■ Task statement ■
Select from the data all lines with the word "induction".

* * * * * * *

Lemma pool1_reach : pool_reach zeroed pool1 {[0%nat := 100]}.
Proof. apply (pr_get _ _ _ _ _ _ (pr_new _)); [lia|exact pool1_get]. Qed.

Lemma pool1_block : (fun m => (m_uiIndex m, m_sCapacity m)) <$> heap pool1 !! 0%nat = Some (0%nat, 512) /\ m_FreePoolList pool1 !! 0%nat = Some [].
Proof. vm_compute. done. Qed.

Lemma pool_serves_witness :
  (exists p' d m, GetData pool1 600 = Ret (p', d) /\ ({[0%nat := 100]} : gmap nat Z) !! d = None /\ heap p' !! d = Some m /\ 600 <= m_sCapacity m /\
    forall d' s', ({[0%nat := 100]} : gmap nat Z) !! d' = Some s' -> exists m', heap pool1 !! d' = Some m' /\ heap p' !! d' = Some m' /\ s' <= m_sCapacity m' /\ apart m m') /\
  exists p', Release pool1 0 = Ret p'.
Proof.
  destruct (pool_serves zeroed pool1 {[0%nat := 100]} eq_refl pool1_reach) as [Hget Hrel]. split; [apply (Hget 600); lia|]. apply Hrel. by rewrite lookup_singleton_eq.
Defined.

Lemma double_release_shares_witness :
  exists p1 p2 p3 p4, Release pool1 0 = Ret p1 /\ Release p1 0 = Ret p2 /\ GetData p2 512 = Ret (p3, 0%nat) /\ GetData p3 512 = Ret (p4, 0%nat).
Proof.
  destruct pool1_block as [Hb Hl]. destruct (heap pool1 !! 0%nat) as [m|] eqn:Hm; [|discriminate]. cbn in Hb. injection Hb as Hi Hc.
  rewrite <- Hc. apply (double_release_shares pool1 {[0%nat := 100]} 0 100 m [] pool1_reach); [apply lookup_singleton_eq|exact Hm|rewrite Hi; exact Hl|].
  rewrite Hi. vm_compute. discriminate.
Defined.
Lemma head_char mem n s c r : 0 < n < 2 ^ 31 -> head_at n s (c :: r) -> mem (szNowPos s) = c -> iLen (m_Info s) + zlen (c :: r) < 2 ^ 31 ->
  exists s1, parse_char mem s (szNowPos s) = Ret (s1, None) /\ szStart s1 = szStart s /\ szEnd s1 = szEnd s /\
    szNowPos s1 = szNowPos s + 1 /\ iLen (m_Info s1) = iLen (m_Info s) + 1 /\
    (head_at n s1 r \/ r = [] /\ bReadingLine s1 = true /\ nowState (m_Info s1) = GR_READING_LINE /\ iNeedArgNum (m_Info s1) = n /\
       placed s1 /\ found_of s1 = nothing_found).
Proof.
  intros Hn (Hrd & [Hp1 Hp2] & Hf & Hr) Hc Hb. rewrite zlen_cons in Hb. pose proof (zlen_nonneg r).
  unfold parse_char. rewrite Hc, forward_ok by lia. cbn [go_bind]. cbn [m_Info adv set_now set_info nowState set_len iNeedArgNum].
  destruct (nowState (m_Info s)) eqn:Hst; try done.
  - destruct Hr as [H0 Hr]. injection Hr as -> ->. cbn [Z.eqb Pos.eqb orb]. eexists. split; [reflexivity|]. cbn. split_and!; try lia. left.
    split; [done|]. split; [split; cbn; lia|]. split; [done|]. cbn. destruct (dec_spec n ltac:(lia)) as (Hv & Hd & _).
    exists (dec n). split_and!; try done. by right.
  - destruct Hr as (ds & Hds & Hpos & Hv & Hr). destruct ds as [|d ds]; injection Hr as -> ->.
    + cbn [is_digit_char Z.leb Z.compare Pos.compare Pos.compare_cont andb Z.eqb Pos.eqb]. eexists. split; [reflexivity|]. cbn. split_and!; try lia. left.
      split; [done|]. split; [split; cbn; lia|]. split; [done|]. done.
    + apply Forall_cons in Hds as [Hd Hds]. unfold is_digit in Hd. unfold is_digit_char.
      rewrite (proj2 (Z.leb_le 48 d)), (proj2 (Z.leb_le d 57)) by lia. cbn [andb fold_left] in *. set (k := iNeedArgNum (m_Info s)) in *.
      assert (0 < shift k d) as Hk.
      { unfold shift. destruct Hpos as [|[H0 Hdec]]; [lia|]. destruct (dec_first n) as (d' & ds' & E & Hd'); [lia|]. rewrite E in Hdec. injection Hdec as -> _. lia. }
      pose proof (fold_grows ds (shift k d) Hds ltac:(lia)) as Hg. rewrite Hv in Hg. unfold shift in Hk, Hg. rewrite int_ok by lia. cbn [go_bind].
      rewrite (proj2 (Z.eqb_neq _ 0)) by lia. eexists. split; [reflexivity|]. cbn. split_and!; try lia. left.
      split; [done|]. split; [split; cbn; lia|]. split; [done|]. cbn. rewrite Hst. exists ds. split_and!; try done. left. lia.
  - destruct Hr as [Hk Hr]. injection Hr as -> ->. cbn [Z.eqb Pos.eqb]. rewrite Hk, (proj2 (Z.eqb_neq _ 0)) by lia.
    eexists. split; [reflexivity|]. cbn. split_and!; try lia. right. split_and!; try done. split; cbn; lia.
Qed.

(** ** The command *)

Lemma icmp_at mem l : forall p cmd, zlen cmd = zlen l -> at_mem mem p cmd ->
  icmp mem p l = forallb (fun '(x, c) => (x =? c) || (x =? Z.lxor c 32)) (zip cmd l).
Proof.
  induction l as [|c l IH]; intros p [|x cmd] Hl Hm; try done.
  cbn. apply at_mem_cons in Hm as [-> Hm]. rewrite (IH (p + 1) cmd); [done|rewrite !zlen_cons in Hl; lia|done].
Qed.

Lemma same_word_at mem i cmd l : at_mem mem (szCmd i) cmd -> iCmdLen i = zlen cmd -> (iCmdLen i =? zlen l) && icmp mem (szCmd i) l = same_word cmd l.
Proof.
  intros Hm ->. unfold same_word. destruct (Z.eqb_spec (zlen cmd) (zlen l)) as [Hl|]; [|done]. cbn. by apply icmp_at.
Qed.

Lemma KeyInLine_at mem i cmd : at_mem mem (szCmd i) cmd -> iCmdLen i = zlen cmd -> KeyInLine mem i = key_line cmd.
Proof.
  intros Hm Hl. unfold KeyInLine, key_line. change 4 with (zlen (str "eval")) at 1. change 7 with (zlen (str "evalsha")).
  rewrite !(same_word_at mem i cmd) by done. by destruct (same_word cmd (str "eval")), (same_word cmd (str "evalsha")).
Qed.

Lemma next_key_found mem s cmd : (iKeyInLines (m_Info s) = 0 -> KeyInLine mem (m_Info s) = key_line cmd) ->
  found_of (set_info s (next_key mem (m_Info s))) = next_found cmd (found_of s).
Proof.
  intros Hk. unfold next_key, next_found, found_of. cbn. destruct (negb (szCmd (m_Info s) =? 0) && (szKeyStart (m_Info s) =? 0)); [|done].
  cbn. destruct (Z.eqb_spec (iKeyInLines (m_Info s)) 0) as [E|]; [|done]. by rewrite Hk.
Qed.

Lemma touch_in_line k p n f : f_in_line (touch k p n f) = f_in_line f.
Proof. unfold touch. cbn. by destruct ((f_key f =? 0) && k); cbn; case_match. Qed.
Lemma close_in_line p f : f_in_line (close p f) = f_in_line f.
Proof. unfold close. by case_match. Qed.
Lemma next_in_line cmd f : f_in_line f <> 0 -> f_in_line (next_found cmd f) = f_in_line f.
Proof. intros H. unfold next_found. cbn. case_match; [|done]. cbn. by rewrite (proj2 (Z.eqb_neq _ 0)). Qed.

Lemma key_line_ne cmd : key_line cmd <> 0.
Proof. unfold key_line. by case_match. Qed.

(** From the second line on, the key's line is known. *)
Lemma lines_in_line cmd xs : forall p f, f_in_line f = key_line cmd -> f_in_line (lines_found cmd p xs f) = key_line cmd.
Proof.
  induction xs as [|x xs IH]; intros p f Hf; [done|]. cbn. apply IH. rewrite next_in_line; rewrite close_in_line, touch_in_line, Hf; [done|]. apply key_line_ne.
Qed.

(** After the first line. *)
Lemma first_found cmd b n e : 0 < b ->
  next_found cmd (close e (touch false b n nothing_found)) = mkFound 0 0 b n (key_line cmd =? 2) 1 (key_line cmd).
Proof. intros Hb. unfold touch, close, next_found. cbn. rewrite (proj2 (Z.eqb_neq b 0)) by lia. cbn. by rewrite orb_false_r. Qed.

(** ** The parser on a request *)

Lemma arg_lines_app xs ys : arg_lines (xs ++ ys) = arg_lines xs ++ arg_lines ys.
Proof. unfold arg_lines. by rewrite fmap_app, concat_app. Qed.

Lemma request_eq args : request args = head_of (zlen args) ++ arg_lines args.
Proof.
  unfold request, head_of, arg_lines. cbn [wire]. rewrite (zlen_fmap _ args). cbn [app]. f_equal. rewrite <- app_assoc. do 2 f_equal. f_equal.
  rewrite <- list_fmap_compose. apply list_fmap_ext. intros i x _. unfold arg_line, prefix_of_arg. cbn. by rewrite <- app_assoc.
Qed.

Lemma lines_found_snoc cmd xs x : forall p f, lines_found cmd p (xs ++ [x]) f =
  let g := lines_found cmd p xs f in
  let b := p + zlen (arg_lines xs) + zlen (prefix_of_arg x) in
  next_found cmd (close (b + zlen x) (touch (f_key_line g) b (zlen x) g)).
Proof.
  induction xs as [|y xs IH]; intros p f; cbn [app lines_found].
  - unfold arg_lines. cbn. by rewrite Z.add_0_r.
  - rewrite IH. cbn zeta. unfold arg_lines. cbn [fmap list_fmap concat]. fold (arg_lines xs). rewrite zlen_app. unfold arg_line. rewrite !zlen_app.
    change (zlen crlf) with 2.
    replace (p + (zlen (prefix_of_arg y) + (zlen y + 2) + zlen (arg_lines xs))) with (p + zlen (prefix_of_arg y) + zlen y + 2 + zlen (arg_lines xs)) by lia.
    done.
Qed.

Section request.
Context (mem : Z -> Z) (a : Z) (cmd : list Z) (args : list (list Z)).
Hypothesis Ha : 0 < a.
Hypothesis Hcmd : head args = Some cmd.
Hypothesis Hsize : zlen (request args) < 2 ^ 31.

Notation n := (zlen args).
Notation base := (a + zlen (head_of n)).

Definition all_found : found := lines_found cmd base args nothing_found.
Lemma AddData_ok x : (length q < N)%nat -> exists rb', AddData rb x = Some rb' /\ rb_ok N rb' base (q ++ [x]).
Proof.
  intros Hlt. pose proof (rb_pos _ _ _ _ Hok) as HN. unfold AddData. rewrite PoolFull_spec, (proj2 (Nat.eqb_neq _ _)) by lia. eexists. split; [reflexivity|].
  split; cbn [m_pWaitMsgPool m_pStart m_pEnd m_iDataNum]; rewrite ?length_app; cbn [length]; try lia.
  - unfold m_iPoolLen. cbn. rewrite length_insert. apply Hok.
  - apply Hok.
  - rewrite (rb_end _ _ _ _ Hok), next_slot_ok. f_equal. lia.
  - rewrite (rb_num _ _ _ _ Hok). lia.
  - intros j Hj. rewrite (rb_end _ _ _ _ Hok). destruct (decide (j = length q)) as [->|Hne].
    + rewrite list_lookup_insert_eq; [by rewrite lookup_app_r, Nat.sub_diag by lia|].
      change (length (m_pWaitMsgPool rb)) with (m_iPoolLen rb). rewrite (rb_len _ _ _ _ Hok). apply Nat.mod_upper_bound. lia.
    + rewrite list_lookup_insert_ne by (intros E; apply slot_inj in E; lia). rewrite (rb_slots _ _ _ _ Hok) by done. f_equal.
      destruct (decide (j < length q)%nat); [by rewrite lookup_app_l|]. by rewrite !lookup_ge_None_2 by (rewrite ?length_app; cbn; lia).
Qed.

Lemma AddData_full x : length q = N -> AddData rb x = None.
Proof. intros E. unfold AddData. by rewrite PoolFull_spec, E, Nat.eqb_refl. Qed.

Lemma slot_of_spec k : slot_of rb (Z.of_nat k) = (k mod N)%nat.
Proof. unfold slot_of. rewrite (rb_len _ _ _ _ Hok), <- Nat2Z.inj_mod. lia. Qed.

(** The element goes in if its number is the next one. *)
Lemma AddData_at_ok x : (length q < N)%nat ->
  exists rb', AddData_at rb x (Z.of_nat (base + length q)) = Some rb' /\ rb_ok N rb' base (q ++ [x]).
Proof.
  intros Hlt. unfold AddData_at. rewrite PoolFull_spec, (proj2 (Nat.eqb_neq _ _)), slot_of_spec, (rb_end _ _ _ _ Hok), Nat.eqb_refl by lia. by apply AddData_ok.
Qed.

Lemma slot_at j : (j < N)%nat -> slot rb ((base + j) mod N) = q !! j.
Proof. intros Hj. unfold slot. rewrite (rb_slots _ _ _ _ Hok) by done. done. Qed.

Lemma start_slot : slot rb (m_pStart rb) = head q.
Proof.
  rewrite (rb_start _ _ _ _ Hok). pose proof (slot_at 0 (rb_pos _ _ _ _ Hok)) as H. rewrite Nat.add_0_r in H. rewrite H. by destruct q.
Qed.

Lemma GETFRONT_spec : RB_GETFRONT rb = head q.
Proof. exact start_slot. Qed.

Lemma GetFront_spec : GetFront rb = head q.
Proof. unfold GetFront. rewrite (rb_num _ _ _ _ Hok), start_slot. by destruct q. Qed.

Lemma PopFront_nil : q = [] -> PopFront rb = (rb, None).
Proof. intros ->. unfold PopFront. by rewrite (rb_num _ _ _ _ Hok). Qed.

Lemma PopFront_cons x q' : q = x :: q' -> exists rb', PopFront rb = (rb', Some x) /\ rb_ok N rb' (S base) q'.
Proof.
  intros E. pose proof (rb_pos _ _ _ _ Hok) as HN. unfold PopFront. rewrite (rb_num _ _ _ _ Hok), E. cbn [length Nat.eqb]. eexists. split; [by rewrite start_slot, E|].
  pose proof (rb_max _ _ _ _ Hok) as Hmax. rewrite E in Hmax. cbn in Hmax.
  split; cbn [m_pWaitMsgPool m_pStart m_pEnd m_iDataNum pred]; try lia.
  - unfold m_iPoolLen. cbn. rewrite length_insert. apply Hok.
  - rewrite (rb_start _ _ _ _ Hok), <- next_slot_ok. unfold next_slot. rewrite (rb_len _ _ _ _ Hok).
    pose proof (Nat.mod_upper_bound base N ltac:(lia)). destruct (Nat.leb_spec N (S (base mod N))), (Nat.eqb_spec (S (base mod N)) N); lia.
  - rewrite (rb_end _ _ _ _ Hok), E. cbn [length]. f_equal. lia.
  - intros j Hj. rewrite (rb_start _ _ _ _ Hok). destruct (decide (S j = N)) as [Hl|Hne].
    + replace (S base + j)%nat with (base + N)%nat by lia. replace ((base + N) mod N)%nat with (base mod N)%nat.
      2: { rewrite <- (Nat.Div0.add_mod_idemp_r base N), Nat.Div0.mod_same, Nat.add_0_r. done. }
      rewrite list_lookup_insert_eq.
      * by rewrite lookup_ge_None_2 by lia.
      * change (length (m_pWaitMsgPool rb)) with (m_iPoolLen rb). rewrite (rb_len _ _ _ _ Hok). apply Nat.mod_upper_bound. lia.
    + replace (S base + j)%nat with (base + S j)%nat by lia. rewrite list_lookup_insert_ne.
      * rewrite (rb_slots _ _ _ _ Hok), E by lia. done.
      * rewrite <- (Nat.add_0_r base) at 1. intros E'. apply slot_inj in E'; lia.
Qed.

* * * * * * *

■ Answer below ■
  induction l as [|c l IH]; intros p [|x cmd] Hl Hm; try done.
  induction xs as [|x xs IH]; intros p f Hf; [done|]. cbn. apply IH. rewrite next_in_line; rewrite close_in_line, touch_in_line, Hf; [done|]. apply key_line_ne.
  induction xs as [|y xs IH]; intros p f; cbn [app lines_found].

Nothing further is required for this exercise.